Monday, January 14, 2008

FAQs II

warning: this blog contains horrible grammar. I tried to write it up pretty and correctly without the use of multiple commas and italics, but it wasn't working. In addition-I don't remember any rules of grammar, so there.

Where the heck have you been?
In the depths of despair, I guess. Not all the time, but often. This post is going to be a bit boring/informative/depressing and your welcome to kindly skip it. I even hesitate writing about it, except I told myself I cant blog about anything fun (like my last minute birthday trip to Chicago) till I fill you in on whats been making my life a little miserable.

Whats making you miserable, the shots? Its not the shots. They are sooo much better than my daily infusions. I will say I feel sicker more often than I used to, but maybe its just cause Im awake so I notice it. Some nights after the shots I'm up with the chills feeling very awful, but I only take them three times a week, and it certainly doesn't happen every time.

Are you still tired? I feel much less tired. If I sleep in I don't need a nap. Its just not that bad.

So your good, right? I feel like if I wasn't dealing lymphedema my life would be pretty perfect. Thats how I always am with trials though. I always think, 'anything but this. I could handle anything, but not this.' I guess Ive made it through all those times. And I suppose this will pass too.

Lymphe-what? They have a word in cancer lingo called 'aftereffects.' Basically when your treatments are over its the issues that the surgeries or chemo have left you with. I was sure I wasn't going to have any. Last month though, my leg started swelling. I was a little freaked out, but got an appointment with the occupational therapist. But she told me I had lympedema and that I always would.

What is lymphedema? So you have vessels and nodes thats part of the circulatory system called the lymphatic system. It collects and filters fluids throughout your body. It also helps in the immune response. If the system doesn't work properly the fluid cant make it back to the heart and it stays in the effected limb.

Why did this happen to you? I was only suppose to have a 10% chance of this happening after my second surgery. Breast cancer patients who have their lymph nodes removed have a 20-30% chance of getting it in their arms. The dr.s thought it would not happen to me because I'm young.
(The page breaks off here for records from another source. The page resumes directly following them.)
(** X19. getTasks writes nothing and returns stored tasks only, every one
    of which passes each filter that is given (assigned to the uid, in the
    state, of the type), newest first by createdAt, and at most [limit] of
    them; without offset and limit it returns every stored task that passes
    the filters. *)
Theorem getTasks_filters (env : Env) (st : MemStorage) (filters : TaskFilters) :
  let found := tasks_matching filters st in
  exec (getTasks filters) env st = (Ok found, st)
  /\ (forall task,
        In task found ->
        In task (JsMap.values (tasks st))
        /\ (forall uid, str_or_null (f_assignedTo filters) = Some uid ->
                        Js.opt_includes (Task.assignedTo task) uid = true)
        /\ (forall s, f_state filters = Some s -> Task.state task = Some s)
        /\ (forall ty, f_type filters = Some ty -> Task.type task = ty))
  /\ descending task_key found
  /\ (forall n, f_limit filters = Some (S n) -> (List.length found <= S n)%nat)
  /\ (f_offset filters = None -> f_limit filters = None ->
      forall task,
        In task (JsMap.values (tasks st)) ->
        (forall uid, str_or_null (f_assignedTo filters) = Some uid ->
                     Js.opt_includes (Task.assignedTo task) uid = true) ->
        (forall s, f_state filters = Some s -> Task.state task = Some s) ->
        (forall ty, f_type filters = Some ty -> Task.type task = ty) ->
        In task found).
Proof.
  cbv zeta. split; [reflexivity|]. unfold tasks_matching.
  set (assigned := match str_or_null (f_assignedTo filters) with
                   | Some uid =>
                       filter (fun t => Js.opt_includes (Task.assignedTo t) uid)
                         (JsMap.values (tasks st))
                   | None => JsMap.values (tasks st)
                   end).
  set (stated := match f_state filters with
                 | Some s => filter (task_has_state s) assigned
                 | None => assigned
                 end).
  set (typed := match f_type filters with
                | Some ty => filter (fun t => TaskType_eqb (Task.type t) ty) stated
                | None => stated
                end).
  change (fun t => getTime_or_0 (Task.createdAt t)) with task_key.
  set (sorted := sort_desc task_key typed).
  set (skipped := match f_offset filters with
                  | Some (S n) => skipn (S n) sorted
                  | _ => sorted
                  end).
  assert (Hassigned : forall x, In x assigned
            <-> In x (JsMap.values (tasks st))
                /\ forall uid, str_or_null (f_assignedTo filters) = Some uid ->
                               Js.opt_includes (Task.assignedTo x) uid = true).
  { intros x.
    apply (in_opt_filter (str_or_null (f_assignedTo filters))
             (fun uid t => Js.opt_includes (Task.assignedTo t) uid)). }
  assert (Hstated : forall x, In x stated
            <-> In x assigned
                /\ forall s, f_state filters = Some s -> Task.state x = Some s).
  { intros x. unfold stated.
    rewrite (in_opt_filter (f_state filters) task_has_state).
    split; intros [Hin Hs]; (split; [exact Hin|]); intros s E;
      specialize (Hs s E); unfold task_has_state in *;
      destruct (Task.state x) as [s'|].
    - apply TaskState_eqb_eq in Hs. congruence.
    - discriminate.
    - injection Hs as ->. apply TaskState_eqb_eq. reflexivity.
    - discriminate. }
  assert (Htyped : forall x, In x typed
            <-> In x stated
                /\ forall ty, f_type filters = Some ty -> Task.type x = ty).
  { intros x. unfold typed.
    rewrite (in_opt_filter (f_type filters)
               (fun ty t => TaskType_eqb (Task.type t) ty)).
    split; intros [Hin Hs]; (split; [exact Hin|]); intros ty E;
      specialize (Hs ty E); apply TaskType_eqb_eq; exact Hs. }
  assert (Hskipped_in : forall x, In x skipped -> In x sorted).
  { intros x. unfold skipped. destruct (f_offset filters) as [[|n]|]; auto.
    apply in_skipn. }
  assert (Hskipped_desc : descending task_key skipped).
  { unfold skipped. destruct (f_offset filters) as [[|n]|];
      try apply descending_skipn; apply sort_desc_descending. }
  split; [|split; [|split]].
  - intros task Hin.
    assert (Hsorted : In task sorted).
    { apply Hskipped_in. destruct (f_limit filters) as [[|n]|]; auto.
      eapply in_firstn, Hin. }
    apply in_sort_desc, Htyped in Hsorted as [Hin2 Hty].
    apply Hstated in Hin2 as [Hin1 Hs]. apply Hassigned in Hin1 as [Hin0 Ha].
    auto.
  - destruct (f_limit filters) as [[|n]|]; try exact Hskipped_desc.
    apply descending_firstn. exact Hskipped_desc.
  - intros n ->. apply firstn_le_length.
  - intros Hoff Hlim task Hin Ha Hs Hty. rewrite Hlim. unfold skipped.
    rewrite Hoff. apply in_sort_desc, Htyped. split; [|exact Hty].
    apply Hstated. split; [|exact Hs]. apply Hassigned. auto.
Qed.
Heres what I think: It was that nasty infection I got post op. I'm going to have someone (I don't know who, Ive got to get some Dr. friends) do a study on it, but I think they should give you low dose antibiotics post op to someone like me who has had a) the nodes out, b) has a drain in their leg for a month just begging for an infection to climb up the leg, and c) has no way of fighting it off cause the lymph nodes are no longer there.
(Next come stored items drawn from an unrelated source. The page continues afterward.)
Fixpoint lstrip_slashes (s : string) : string :=
  match s with
  | String c s' => if Ascii.eqb c "/" then lstrip_slashes s' else s
  | EmptyString => EmptyString
  end.

Definition rstrip_slashes (s : string) : string :=
  String.rev (lstrip_slashes (String.rev s)).

(** [os.path.basename]: what follows the last slash. *)
Fixpoint basename (p : string) : string :=
  match p with
  | EmptyString => EmptyString
  | String c p' =>
      if has_slash p' then basename p'
      else if Ascii.eqb c "/" then p' else p
  end.

(** Everything up to and including the last slash. *)
Fixpoint head (p : string) : string :=
  match p with
  | EmptyString => EmptyString
  | String c p' =>
      if has_slash p' then String c (head p')
      else if Ascii.eqb c "/" then "/" else EmptyString
  end.

(** [os.path.dirname] *)
Definition dirname (p : string) : string :=
  let h := head p in
  match rstrip_slashes h with
  | EmptyString => h
  | d => d
  end.

(** [os.path.join(a, b)] *)
Definition join (a b : string) : string :=
  match b with
  | String "/" _ => b
  | _ =>
      match a with
      | EmptyString => b
      | _ => if Str.endswith a "/" then a +:+ b else a +:+ "/" +:+ b
      end
  end.

(** The directories above [p], nearest first. *)
Fixpoint ancestors (fuel : nat) (p : string) : list string :=
  match fuel with
  | O => []
  | S f =>
      let d := dirname p in
      match rstrip_slashes d with
      | EmptyString => []
      | _ => d :: ancestors f d
      end
  end.

End path.

(** Is [p] (with or without trailing slashes) a directory? The root is. *)
Definition is_dir (m : gmap string node) (p : string) : bool :=
  match p with
  | EmptyString => false
  | _ =>
      match path.rstrip_slashes p with
      | EmptyString => true
      | d => match m !! d with Some Dir => true | _ => false end
      end
  end.

Definition is_file (m : gmap string node) (p : string) : bool :=
  match m !! p with Some (File _) => true | _ => false end.

(** [os.path.exists] *)
Definition os_path_exists (p : string) : M bool :=
  λ w, (Ok (is_file (fs w) p || is_dir (fs w) p), w).

(** [os.makedirs(p, exist_ok=True)]: creates [p] and the directories above
    it; fails when [p] is empty or one of them is a regular file. *)
Definition makedirs (p : string) : M unit :=
  λ w,
    match p with
    | EmptyString => (Raise FileNotFoundError, w)
    | _ =>
        match path.rstrip_slashes p with
        | EmptyString => (Ok tt, w)
        | d =>
            if existsb (is_file (fs w)) (path.ancestors (String.length d) d)
            then (Raise NotADirectoryError, w)
            else if is_file (fs w) d then (Raise FileExistsError, w)
            else (Ok tt,
                  with_fs (λ m, foldr (λ k, <[k := Dir]>) m
                                  (d :: path.ancestors (String.length d) d)) w)
        end
    end.

Definition parent_is_dir (m : gmap string node) (p : string) : bool :=
  match path.dirname p with
  | EmptyString => true
  | d => is_dir m d
  end.

(** Is one of the directories above [p] a regular file? *)
Definition below_file (m : gmap string node) (p : string) : bool :=
  existsb (is_file m) (path.ancestors (String.length p) p).

(** The error of [open] for a path at which there is nothing to open. *)
Definition open_error (m : gmap string node) (p : string) : exn :=
  if is_dir m p then IsADirectoryError
  else if below_file m p then NotADirectoryError
  else FileNotFoundError.
Lemma parallel_classifies_by_verdict_witness :
  let r := (processMessages Scenario.parse [Scenario.messageA; Scenario.messageB]
              Scenario.failsOnB
              (MessageConsumer.engineOptions (Scenario.options PARALLEL))
              (Scenario.world PARALLEL)).1 in
  successful r = 1 /\ failed r = 1 /\
  List.map failure_messageId (errors r) = ["B"].
Proof.
  assert (Hmode : mode (processingEngine (Scenario.world PARALLEL)) = PARALLEL)
    by reflexivity.
  assert (Hv : forall m w',
             succeeds Scenario.parse m Scenario.failsOnB w'
             = match Scenario.parse (Body m) with
               | Return _ => negb (String.eqb (MessageId m) "B")
               | Throw _ => false
               end).
  { intros m w'. unfold succeeds, _processSingleMessage, Scenario.failsOnB.
    destruct (Scenario.parse (Body m)); [|reflexivity].
    simpl. destruct (String.eqb (MessageId m) "B"); reflexivity. }
  exact (parallel_classifies_by_verdict Scenario.parse
           [Scenario.messageA; Scenario.messageB] Scenario.failsOnB
           (MessageConsumer.engineOptions (Scenario.options PARALLEL))
           (Scenario.world PARALLEL) _ Hmode Hv).
Defined.

(** Whatever holds of the world and is kept by the handler, by logging and
    by sleeping still holds when a pass is over. *)
Section WorldInvariant.
Variable JSON_parse : string -> completion JSON.value.
Variable messageHandler : handler.
Variable Q : World -> Prop.
Hypothesis Q_handler : forall body context w, Q w -> Q (messageHandler body context w).2.
Hypothesis Q_emit : forall ev w, Q w -> Q (emit ev w).
Hypothesis Q_sleep : forall ms w, Q w -> Q (sleep ms w).

Lemma single_world (m : Message) (w : World) :
  Q w -> Q (_processSingleMessage JSON_parse m messageHandler w).2.
Proof.
  intros Hw. unfold _processSingleMessage.
  destruct (JSON_parse (Body m)) as [body|e]; [|exact Hw].
  match goal with
  | |- context [messageHandler body ?ctx ?w'] =>
      pose proof (Q_handler body ctx w' (Q_emit _ w Hw)) as H;
      destruct (messageHandler body ctx w') as [[u|e] w1]
  end; exact H.
Qed.

Lemma sequential_world (messages : list Message) (results : BatchResult) (w : World) :
  Q w -> Q (_processSequential JSON_parse messages messageHandler results w).2.
Proof.
  revert results w. induction messages as [|m ms IH]; intros results w Hw;
    [exact Hw|].
  cbn [_processSequential].
  pose proof (single_world m w Hw) as H1.
  destruct (_processSingleMessage JSON_parse m messageHandler w) as [[v|e] w1];
    simpl in H1; apply IH; [|exact H1].
  destruct (0 <? throttleDelayMs (processingEngine w1)); auto.
Qed.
What are the complications? The fluid that is stuck in your leg is a good breeding ground for infections. I guess if your leg gets an infection its hard to clear up. You also lose some of your range of motion. Once the fluid has been there for a while your body grows connective tissue and fat, so your limb literally changes in size.

They call this a chronic progressive condition. If left untreated it can progress to later stages which they call elephantiasis. Did you read elephant? Perfect.

Worst case scenario? In rare cases of repeated infection, amputation. If you know me, you know Ive considered it.

Is there a cure?
No. They treat it, and try to stop the progression, but they cant figure out how to make it go away. For now the treatment is these ugly annoying compression stockings (which they only make in black and 'nude' that don't resemble anyones skin tone) that I have to wear all day. And then Josh massages it every night to try to get it out of my leg (and p.s., although he is sad that I am sad about it-he maintains he doesn't care that my legs don't match. Do we believe him?).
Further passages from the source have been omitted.